Now practice reading it out loud as if you were relaying it directly to your child in a manner that is deliberate and specific.
“You didn’t go on Minecraft until you finished some of your homework. That is very responsible of you.”
See the difference? The descriptive praises began to roll off my tongue easier with practice, and I soon started to notice the real positive impact it was having on my relationship with my sons. I had successfully smashed my complaint jar and given my family a fighting chance at happiness. You can too by downloading our free eBook “14 Positive Phrases for Taming the Gaming (without Blaming and Shaming)”. Hope it helps to get you started!

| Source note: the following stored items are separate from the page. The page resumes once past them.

(* ===== verification/Mtrr.v ===== *)
(** arch/mtrrs_abstraction.c: the cached copy of the memory type range registers,
    the memory type of an address and of a range, and the tracking of a guest's
    writes to the registers. *)

From S2P Require Import Prelude VmmDefs Address.

(** * Register layouts *)

(** The bit field of [n] bits from bit [lo]. *)
Definition field (v lo n : Z) : Z := Z.land (Z.shiftr v lo) (Z.ones n).

(** IA32_MTRRCAP_REG *)
Definition cap_vcnt (v : Z) : Z := field v 0 8.
Definition cap_fix (v : Z) : Z := field v 8 1.
(** IA32_MTRR_DEF_TYPE_REG *)
Definition def_type (v : Z) : Z := field v 0 8.
Definition def_res0 (v : Z) : Z := field v 8 2.
Definition def_fixed_range_enable (v : Z) : Z := field v 10 1.
Definition def_enable (v : Z) : Z := field v 11 1.
Definition def_res1 (v : Z) : Z := field v 12 20.
(** IA32_FIXED_RANGE_MTRR: 8 types of one byte *)
Definition fixed_type (v i : Z) : Z := field v (8 * i) 8.
(** IA32_MTRR_PHYSBASE_REG *)
Definition base_type (v : Z) : Z := field v 0 8.
Definition base_res0 (v : Z) : Z := field v 8 4.
Definition base_low (v : Z) : Z := field v 12 20.
Definition base_high (v : Z) : Z := field v 32 20.
Definition base_res1 (v : Z) : Z := field v 52 12.
(** IA32_MTRR_PHYSMASK_REG *)
Definition mask_res0 (v : Z) : Z := field v 0 11.
Definition mask_valid (v : Z) : Z := field v 11 1.
Definition mask_low (v : Z) : Z := field v 12 20.
Definition mask_high (v : Z) : Z := field v 32 20.
Definition mask_res1 (v : Z) : Z := field v 52 12.

(** VMM_PHYS_MEM_TYPE *)
Definition UC : Z := 0.
Definition WC : Z := 1.
Definition WT : Z := 4.
Definition WP : Z := 5.
Definition WB : Z := 6.
Definition UNDEFINED : Z := -1.

(** MSR numbers (mtrrs_abstraction.h) *)
Definition IA32_MTRRCAP_ADDR : Z := 254.
Definition IA32_MTRR_DEF_TYPE_ADDR : Z := 767.
Definition IA32_MTRR_PHYSBASE0_ADDR : Z := 512.
Definition IA32_MTRR_PHYSMASK0_ADDR : Z := 513.
Definition IA32_MTRR_PHYSBASE8_ADDR : Z := 528.
Definition IA32_MTRR_MAX_PHYSMASK_ADDR : Z := 531.
Definition IA32_MTRR_FIX64K_00000_ADDR : Z := 592.
Definition IA32_MTRR_FIX4K_F8000_ADDR : Z := 623.
Definition fixed_msrs : list Z := [592; 600; 601; 616; 617; 618; 619; 620; 621; 622; 623].

Definition NUM_FIXED : Z := 11.
Definition NUM_VAR : Z := 10.
(** The elements are not aligned: their array starts at the offset of the field
    [array], 60, and not after the aligned header, so with any alignment of 8 or more the
    data of every element is 4 bytes off an 8-byte boundary. *)
Theorem array_list_elements_misaligned (buffer buffer_size k esz n id i : Z) :
  layout_fits buffer k esz n -> 3 <= k -> 0 <= i < n ->
  ELEMENT_TO_DATA (ARRAY_LIST_ELEMENT_BY_INDEX (the_list buffer buffer_size k esz n id) i) mod 8 = 4.
Proof.
  intros HF Hk Hi. pose proof (layout_sizes buffer k esz n HF) as (Hp & Hh & Hu & _ & _ & Eu & _).
  destruct HF as (_ & He & _ & Hb & Hbb & H1 & H2 & H3).
  destruct (ALIGN_FORWARD_pow2 buffer k) as [_ Ab]; [lia..|].
  destruct (ALIGN_FORWARD_pow2 (16 + esz) k) as [_ Au]; [lia..|].
  assert (Hdiv : forall x, x mod 2 ^ k = 0 -> x mod 8 = 0).
  { intros x Hx. apply Z.mod_divide in Hx; [|lia]. apply Z.mod_divide; [lia|].
    apply (Z.divide_trans _ (2 ^ k)); [|done]. exists (2 ^ (k - 3)).
    change 8 with (2 ^ 3). rewrite <- Z.pow_add_r by lia. f_equal. lia. }
  apply Hdiv in Ab, Au.
  unfold ELEMENT_TO_DATA, ARRAY_LIST_ELEMENT_BY_INDEX, ARRAY_OFFSET, ARRAY_LIST_ELEMENT_HEADER_SIZE.
  simpl. rewrite Eu, u32_small by nia.
  set (b := ALIGN_FORWARD buffer (2 ^ k)) in *. set (u := ALIGN_FORWARD (16 + esz) (2 ^ k)) in *.
  replace (buffer + (b - buffer) + 60 + u * i + 16) with (b + u * i + 76) by lia.
  rewrite <- Zplus_mod_idemp_l, (Zplus_mod b), Ab, (Z.mul_mod u), Au by lia. done.
Qed.

Lemma array_list_elements_misaligned_witness :
  ELEMENT_TO_DATA (ARRAY_LIST_ELEMENT_BY_INDEX (the_list 4096 128 3 8 2 1) 1) mod 8 = 4.
Proof. apply array_list_elements_misaligned; [exact small_layout|lia|lia]. Defined.
Definition event_register_internal (m : mgr) (p_event : entry_ref) (e call : Z) : outcome (bool * mgr) :=
  limit ← event_observers_limit e;
  en ← read_entry m p_event;
  l ← lock_acquire_writelock fuel cpu (ev_lock en);
  m ← write_entry m p_event (mk_event l (ev_call en));
  i ← find_slot (Z.to_nat limit) (ev_call en) 0 limit;
  r ← (if i <? limit then calls ← wr (ev_call en) i call; Ok (true, calls) else Ok (false, ev_call en));
  m ← write_entry m p_event (mk_event (lock_release_writelock l) r.2);
  Ok (r.1, m).

Definition event_global_register (m : mgr) (e call : Z) : outcome (bool * mgr) :=
  if call =? 0 then Ok (false, m)
  else if EVENTS_COUNT <=? e then Ok (false, m)
  else
    c ← rd events_characteristics e;
    if Z.land c.2 EVENT_GLOBAL_SCOPE =? 0 then Ok (false, m)
    else event_register_internal m (get_global_observers e) e call.

Definition event_gcpu_register (m : mgr) (e : Z) (g : GUEST_CPU) (call : Z) : outcome (bool * mgr) :=
  if call =? 0 then Ok (false, m)
  else if EVENTS_COUNT <=? e then Ok (false, m)
  else
    c ← rd events_characteristics e;
    if Z.land c.2 EVENT_GCPU_SCOPE =? 0 then Ok (false, m)
    else
      o ← get_gcpu_observers m e g;
      match o with
      | Some r => event_register_internal m r e call
      | None => Ok (false, m)
      end.

(** * Initialisation *)

(** [p] is the address vmm_malloc returned, in zeroed memory. *)
Definition event_manager_gcpu_initialize (m : mgr) (g : GUEST_CPU) (p : Z) : outcome mgr :=
  r ← kt_insert (gcpu_events m) (gcpu_key g) p;
  if p =? 0 then Fault
  else Ok (mk_mgr r.2 (<[p := new_events]> (cpu_events m)) (guest_events m) (general_event m)).

Fixpoint gcpus_initialize (m : mgr) (gs : list (GUEST_CPU * Z)) : outcome mgr :=
  match gs with
  | [] => Ok m
  | (g, p) :: gs' => m ← event_manager_gcpu_initialize m g p; gcpus_initialize m gs'
  end.

Definition event_manager_guest_initialize (m : mgr) (id : Z) (gs : list (GUEST_CPU * Z)) : outcome mgr :=
  m ← gcpus_initialize m gs;
  Ok (mk_mgr (gcpu_events m) (cpu_events m) ((id, new_events) :: guest_events m) (general_event m)).

Fixpoint guests_initialize (m : mgr) (guests : list (Z * list (GUEST_CPU * Z))) : outcome mgr :=
  match guests with
  | [] => Ok m
  | (id, gs) :: guests' => m ← event_manager_guest_initialize m id gs; guests_initialize m guests'
  end.

(** [t] is the table hash64_create_default_hash returned, [add_gcpu] the address of
    event_manager_add_gcpu, [guests] the guests with their CPUs and the memory for each. *)
Definition event_manager_initialize (t : T) (add_gcpu : Z) (guests : list (Z * list (GUEST_CPU * Z)))
  : outcome mgr :=
  m ← guests_initialize (mk_mgr t ∅ [] new_events) guests;
  r ← event_global_register m EVENT_GCPU_ADD add_gcpu;
  Ok r.2.

(** * Raising *)

(** What calling a callback does: [exec] runs the code at an address; it may use the
    event manager itself. *)
Context {W : Type} (exec : Z -> option GUEST_CPU -> Z -> mgr * W -> outcome (mgr * W)).

(** [while (i < limit && call[i]) call[i++](gcpu, p);] *)
Fixpoint call_observers (n : nat) (call : list Z) (i limit : Z) (g : option GUEST_CPU) (p : Z)
  (handled : bool) (st : mgr * W) : outcome (bool * (mgr * W)) :=
  match n with
  | O => Ok (handled, st)
  | S n' =>
      if i <? limit then
        c ← rd call i;
        if c =? 0 then Ok (handled, st)
        else st ← exec c g p st; call_observers n' call (i + 1) limit g p true st
      else Ok (handled, st)
  end.

Definition event_raise_internal (st : mgr * W) (p_event : entry_ref) (e : Z) (g : option GUEST_CPU) (p : Z)
  : outcome (bool * (mgr * W)) :=
  limit ← event_observers_limit e;
  en ← read_entry st.1 p_event;
  l ← lock_acquire_readlock fuel cpu (ev_lock en);
  m ← write_entry st.1 p_event (mk_event l (ev_call en));
  let call := ev_call en in
  m ← write_entry m p_event (mk_event (lock_release_readlock l) (ev_call en));
  call_observers (Z.to_nat limit) call 0 limit g p false (m, st.2).

Definition event_global_raise st e g p := event_raise_internal st (get_global_observers e) e g p.

Definition event_guest_raise (st : mgr * W) (e : Z) (g : GUEST_CPU) (p : Z) : outcome (bool * (mgr * W)) :=
  match get_guest_observers st.1 e (gcpu_guest g) with
  | Some r => event_raise_internal st r e (Some g) p
  | None => Ok (false, st)
  end.

Definition event_gcpu_raise (st : mgr * W) (e : Z) (g : GUEST_CPU) (p : Z) : outcome (bool * (mgr * W)) :=
  o ← get_gcpu_observers st.1 e g;
  match o with
  | Some r => event_raise_internal st r e (Some g) p
  | None => Ok (false, st)
  end.
(* ===== verification/VmexitMsrSpec.v ===== *)
(** The MSR bitmap as the processor reads it, the descriptors of vmexit/vmexit_msr.c as a
    map, and the properties of the registration, of the guest set-up and of the exits. *)

From S2P Require Import Prelude VmmDefs Mtrr LocalApic VmexitMsr.

(** * The bitmap as the processor reads it *)

(** The bit of the MSR bitmap that the processor manual assigns to an access of a register:
    four arrays of 8192 bits, read low, read high, write low, write high. *)
Definition manual_bit (access id : Z) : option Z :=
  if (0 <=? id) && (id <? 8192) then Some ((if access =? READ_ACCESS then 0 else 16384) + id)
  else if (0xC0000000 <=? id) && (id <? 0xC0000000 + 8192)
  then Some ((if access =? READ_ACCESS then 8192 else 24576) + (id - 0xC0000000))
  else None.

Definition managed (id : Z) : Prop := 0 <= id < 8192 \/ 0xC0000000 <= id < 0xC0000000 + 8192.
#[global] Instance managed_dec id : Decision (managed id).
Proof. unfold managed. apply _. Defined.

(** Whether an access exits; one outside both ranges always does. *)
Definition intercepted (b : list Z) (access id : Z) : bool :=
  match manual_bit access id with
  | Some p => bit_of b p
  | None => true
  end.

Definition one_access (access : Z) : Prop := access = WRITE_ACCESS \/ access = READ_ACCESS.

Lemma msr_bit_manual id access : 0 <= id ->
  manual_bit access id = (fun p => 8 * p.1 + p.2) <$> msr_bit id access.
Proof.
  intros H0. unfold manual_bit, msr_bit, MSR_LOW_LAST, MSR_HIGH_FIRST, MSR_HIGH_LAST.
  rewrite (Z.eqb_sym READ_ACCESS).
  destruct (access =? READ_ACCESS); zcases; try done; f_equal; simpl; try lia;
    unfold MSR_READ_HIGH_OFFSET, MSR_WRITE_LOW_OFFSET, MSR_WRITE_HIGH_OFFSET,
      MSR_LOW_RANGE_IN_BITS, MSR_HIGH_RANGE_IN_BITS, MSR_READ_HIGH_OFFSET, MSR_READ_LOW_OFFSET,
      MSR_LOW_LAST, MSR_LOW_FIRST, MSR_HIGH_LAST, MSR_HIGH_FIRST; simpl; lia.
Qed.
(* ===== verification/PageWalkerSpec.v ===== *)
(** The page walk against the 4-level walk of the processor manual, and the accessed and
    dirty bits against one sequence of OR operations on the entries. *)

From S2P Require Import Prelude VmmDefs Address Lock Libc PageWalker.

(** * Reference: the 4-level walk of the processor manual

    One recursive function over the levels, with the rights of the entries accumulated on
    the way down. *)

(** Bits [lo .. lo+n-1] of a value. *)
Definition fld (v lo n : Z) : Z := (v / 2 ^ lo) mod 2 ^ n.

Record level := mk_level {
  shift : Z;           (** log2 of the memory one entry maps *)
  may_map : bool;      (** an entry with bit 7 set maps a page *)
  is_last : bool       (** every entry maps a page *)
}.

(** [gb_pages]: the processor has pages of 1 GB. *)
Definition ia32e_levels (gb_pages : bool) : list level :=
  [mk_level 39 false false; mk_level 30 gb_pages false; mk_level 21 true false; mk_level 12 false true].

Inductive ref_result :=
| RefPage (gpa : Z)
| RefFault (present reserved : bool) (gpa : option Z)   (** the target, for a protection fault *)
| RefNoMemory.

Section Reference.
(** The value of an entry of the table at a guest physical address. *)
Context (entry_at : Z -> Z -> option Z).
Context (phys_bits : Z) (nxe wp smep : bool) (va : Z) (write user fetch : bool).

(** The reserved bits of an entry: from the physical address width to bit 51, execute-disable
    when it is not enabled, bit 7 where it cannot make the entry map a page, and in an entry that maps a
    large page the bits of the address below its size, bit 12 (PAT) excepted. *)
Definition ref_reserved (l : level) (leaf : bool) (e : Z) : bool :=
  negb (fld e phys_bits (52 - phys_bits) =? 0) ||
  (negb nxe && Z.testbit e 63) ||
  (negb (is_last l) && negb (may_map l) && Z.testbit e 7) ||
  (leaf && negb (fld e 13 (shift l - 13) =? 0) && negb (is_last l)).
Definition mam_update_inner_ept_entry (mam : MAM) (next_table : Z) : Z :=
  let attrs := inner_level_attributes mam in
  let entry := set_bitfield 0 9 3 MAM_EPT_ENTRY in
  let entry := mam_set_address_in_any_entry entry (mam_hva_to_hpa next_table) in
  let entry := set_bitfield entry 0 1 (bitfield attrs 0 1) in
  let entry := set_bitfield entry 1 1 (bitfield attrs 1 1) in
  let entry := set_bitfield entry 2 1 (bitfield attrs 2 1) in
  set_bitfield entry 63 1 (bitfield attrs 7 1).

Definition mam_update_inner_vtdpt_entry (mam : MAM) (next_table : Z) : Z :=
  let attrs := inner_level_attributes mam in
  let entry := set_bitfield 0 9 2 MAM_VTDPT_ENTRY in
  let entry := mam_set_address_in_any_entry entry (mam_hva_to_hpa next_table) in
  let entry := set_bitfield entry 0 1 (bitfield attrs 0 1) in
  set_bitfield entry 1 1 (bitfield attrs 1 1).

Definition mam_update_inner_level_entry (mam : MAM) (next_table : Z) (level : nat) (ops : MAM_ENTRY_OPS) : Z :=
  match ops with
  | MAM_INTERNAL_ENTRY_OPS => mam_update_inner_internal_entry mam next_table
  | MAM_PAGE_TABLE_ENTRY_OPS => mam_update_inner_page_table_entry mam next_table level
  | MAM_EPT_ENTRY_OPS => mam_update_inner_ept_entry mam next_table
  | MAM_VTDPT_ENTRY_OPS => mam_update_inner_vtdpt_entry mam next_table
  end.
End Inner.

photo credit: akatrya via photopin cc
i love the positivity in this article. I also know how easy it is to switch to the negative. Deliberately looking for the positive in our children is so healing.
You mentioned having to compete with a screen? What if it doesn’t have to be a competition? I wonder what it might be like if you joined him in minecraft? There’s so much positive there as well, so much learning and joy to be shared too
Brilliant point Alex! I COMPLETELY agree with you on joining in on Minecraft and I have done so a couple times (and developed a newfound appreciation for the level of strategy and thinking involved – and how bad I am at it)! Actually, last week I met with Randy Kulman at Learning Works for Kids who shares the view about the positive value of games like Minecraft. He has some brilliant material at http://learningworksforkids.com/ and some excellent articles at http://learningworksforkids.com/2015/03/can-kids-learn-minecraft/. He also recently did a great webcast on “Minecraft & ADHD Kids: Brain Boosting or Attention Busting?” at http://www.additudemag.com/adhdblogs/29/11209.html. Let’s… Read more »
Great links! i haven’t explored this website/author yet and am really enjoying it.
I find it sooo easy to revert back to the negative. It wasnt until I realised I was treating every day like a bad day that I decided to do something about it..
This post was exactly what I needed today, thank you so much.
Hi Genevieve – that is wonderful to hear! Actually your comment is EXACTLY what I needed to hear during a crazy yesterday so thank YOU!!